Problem requirements
Somewhere below, one line contains "intros i t. rewrite" and a later line contains "countable fs → fs ≠ [] →". Output those two lines and everything between them exactly, and nothing else.

══════

Lemma settle_positions router trade r : registry_sized r → trade_ok trade →
  mid_readable router (tr_ticker_ trade) → room_for trade r →
  ∃ r', settle_trade router trade r = Ok r' ∧ registry_sized r' ∧ user_ids r' = user_ids r ∧
    ∀ i t, volume_at r' i t = volume_at r i t + position_change trade i t.
Proof.
  intros Hs Hok Hmid Hroom.
  destruct (settle_trade_spec router trade r Hs Hok Hmid Hroom)
    as (r' & h1 & h2 & HR & Hs' & Hids & F1 & H1 & F2 & H2 & Hb).
  exists r'. split_and!; [done..|].
  apply fill_holding_volume in H1, H2; [|done..]. rewrite delta_opposite in H1.
  by apply (settled_positions trade r r' h1 h2).
Qed.

(** Runs of settlements, each with the engines as seen when it reads the mid. *)
Definition settle_step (s : MatchingEngineRouter Index * Trade Ticker) r
    : Outcome (UserRegistry Inv) := settle_trade s.1 s.2 r.

Definition step_volume (s : MatchingEngineRouter Index * Trade Ticker) : Z :=
  value (tr_volume_ s.2).

Definition settlements_ok (ss : list (MatchingEngineRouter Index * Trade Ticker)) : Prop :=
  Forall (λ s, trade_ok s.2 ∧ mid_readable s.1 (tr_ticker_ s.2)) ss ∧
  sumZ step_volume ss ≤ i64_max.

#[export] Instance settlements_ok_dec ss : Decision (settlements_ok ss).
Proof. unfold settlements_ok, mid_readable. apply _. Defined.

Lemma position_change_bound trade i t : 0 < value (tr_volume_ trade) →
  Z.abs (position_change trade i t) ≤ value (tr_volume_ trade).
Proof.
  intros. unfold position_change, taker_delta.
  repeat case_decide; destruct (tr_takerSide_ trade); cbn; lia.
Qed.

Lemma settlements_ok_snoc ss s : settlements_ok (ss ++ [s]) →
  settlements_ok ss ∧ trade_ok s.2 ∧ mid_readable s.1 (tr_ticker_ s.2) ∧
  sumZ step_volume ss + step_volume s ≤ i64_max.
Proof.
  unfold settlements_ok. rewrite sumZ_app, Forall_app, Forall_singleton. cbn.
  intros [[Hss [Hs Hm]] Hv]. pose proof (proj2 (proj2 Hs)). unfold step_volume in *.
  split_and!; [done|lia|done|done|lia].
Qed.

Lemma changes_bound ss i t : Forall (λ s, trade_ok s.2 ∧ mid_readable s.1 (tr_ticker_ s.2)) ss →
  Z.abs (sumZ (λ s, position_change s.2 i t) ss) ≤ sumZ step_volume ss.
Proof.
  induction 1 as [|s ss [(_ & _ & Hv) _] _ IH]; [done|].
  pose proof (position_change_bound s.2 i t Hv). rewrite !sumZ_cons.
  unfold step_volume at 1. lia.
Qed.

(** After a run there is room for one more trade. *)
Lemma run_room ss s r : settlements_ok ss → sumZ step_volume ss + step_volume s ≤ i64_max →
  (∀ i t, volume_at r i t = sumZ (λ s, position_change s.2 i t) ss) → room_for s.2 r.
Proof.
  intros Hss Hv Hp i. rewrite Hp.
  pose proof (changes_bound ss i (tr_ticker_ s.2) (proj1 Hss)).
  change (step_volume s) with (value (tr_volume_ s.2)) in Hv. lia.
Qed.

Lemma settlement_run ss : settlements_ok ss →
  ∃ r, foldM settle_step ss registry_init = Ok r ∧ registry_sized r ∧
    user_ids r = user_ids (registry_init (Inv:=Inv)) ∧
    ∀ i t, volume_at r i t = sumZ (λ s, position_change s.2 i t) ss.
Proof.
  induction ss as [|s ss IH] using rev_ind.
  { intros _. exists registry_init. split_and!; [done|apply registry_init_sized|done|].
    intros i t. unfold volume_at. by rewrite registry_init_hold. }
  intros (Hss & Hok & Hmid & Hv)%settlements_ok_snoc.
  destruct (IH Hss) as (r & HR & Hs & Hids & Hp).
  destruct (settle_positions s.1 s.2 r Hs Hok Hmid) as (r' & HR' & Hs' & Hids' & Hp').
  { by eapply run_room. }
  exists r'. rewrite foldM_app, HR. cbn [mbind Outcome_bind foldM].
  unfold settle_step at 1. rewrite HR'. split_and!; [done..|congruence|].
  intros i t. rewrite Hp', Hp, sumZ_app. cbn. lia.
Qed.
(** The average cost is accurate.  Let a user open a position, long or short, with any number
    of fills (up to 2^48) at prices and of a total volume below 2^53.  All fills are
    booked, the position is the volume filled, and the average cost, computed in double
    with five roundings a fill, is that of exact arithmetic up to a relative error of
    2^-49 for each fill. *)
Theorem average_cost_is_accurate {Ticker Inv} `{!TickerType Ticker}
    `{!InventoryMap Ticker binary64 Inv} `{!InventoryLaws Ticker binary64 Inv}
    (id : UserId) (t : Ticker) (side : Side) (fs : list fill) :
  countable fs → fs ≠ [] →
  ∃ u : User Inv, book_fills t side fs (user_new id) = Ok u ∧
    value (Position u t) = direction side * bought fs ∧
    normal (value (hd_avgCost_ (holding_of u t))) ∧
    (Qabs (F (value (hd_avgCost_ (holding_of u t))) - average_cost fs) <=
      inject_Z (Z.of_nat (length fs)) * two ^ (-49) * average_cost fs)%Q.
Proof.
  intros Hc Hne. destruct (book_fills_tracks id t side fs Hc) as (u & HR & [Hvol _ Havg]).
  destruct (Havg Hne) as [Hn [Hpos Hd]]. exists u. rewrite Position_holding. split_and!; [done..|].
  assert (slack (5 * Z.of_nat (length fs)) <= inject_Z (Z.of_nat (length fs)) * two ^ (-49))%Q as Hs.
  { unfold slack. rewrite inject_Z_mult.
    setoid_replace (inject_Z 5 * inject_Z (Z.of_nat (length fs)) * (2 * unit_roundoff))%Q
      with (inject_Z (Z.of_nat (length fs)) * (10 * unit_roundoff))%Q using relation Qeq
      by (change (inject_Z 5) with 5%Q; ring).
    destruct fs as [|f fs]; [done|]. apply Qmult_le_l; [apply inject_pos; cbn; lia|done]. }
  set (a := average_cost fs) in *. set (s := slack _) in *. clearbody s.
  apply Qabs_Qle_condition. set (b := (inject_Z _ * two ^ (-49))%Q) in *. clearbody b. split; nra.
Qed.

══════

Final answer
  intros i t. rewrite Hp', Hp, sumZ_app. cbn. lia.
Qed.
(** The average cost is accurate.  Let a user open a position, long or short, with any number
    of fills (up to 2^48) at prices and of a total volume below 2^53.  All fills are
    booked, the position is the volume filled, and the average cost, computed in double
    with five roundings a fill, is that of exact arithmetic up to a relative error of
    2^-49 for each fill. *)
Theorem average_cost_is_accurate {Ticker Inv} `{!TickerType Ticker}
    `{!InventoryMap Ticker binary64 Inv} `{!InventoryLaws Ticker binary64 Inv}
    (id : UserId) (t : Ticker) (side : Side) (fs : list fill) :
  countable fs → fs ≠ [] →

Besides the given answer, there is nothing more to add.